▸ What is being asked
After reading the entries below, report how many lines have the string "apply" in them, giving the number alone.

[Records from a data source]
━━━━━━━━━━━━━━━━━━━━━━━━━━━━━━

Lemma acyclicWithin_fuel_mono n : forall m h v,
  (n <= m)%nat -> acyclicWithin n h v = true -> acyclicWithin m h v = true.
Proof.
  induction n as [|n IH]; intros m h v Hm; simpl; [done|].
  destruct m as [|m]; [lia|]. simpl.
  assert (n <= m)%nat as Hnm by lia.
  destruct v as [b|z|s|f|xs|fs|[l|]|[[t x]|]|[[[l len] cap]|]|[l|]]; try done.
  - apply forallb_impl. intros x _. by apply IH.
  - apply forallb_impl. intros x _. by apply IH.
  - destruct (h !! l) as [[x|xs|m']|]; try done. by apply IH.
  - by apply IH.
  - destruct (h !! l) as [[x|xs|m']|]; try done.
    rewrite !andb_true_iff. intros [? Hxs]. split; [done|].
    revert Hxs. apply forallb_impl. intros x _. by apply IH.
  - destruct (h !! l) as [[x|xs|m']|]; try done.
    apply forallb_impl. intros x _. by apply IH.
Qed.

━━━━━━━━━━━━━━━━━━━━━━━━━━━━━━

▸ Exercise solution
6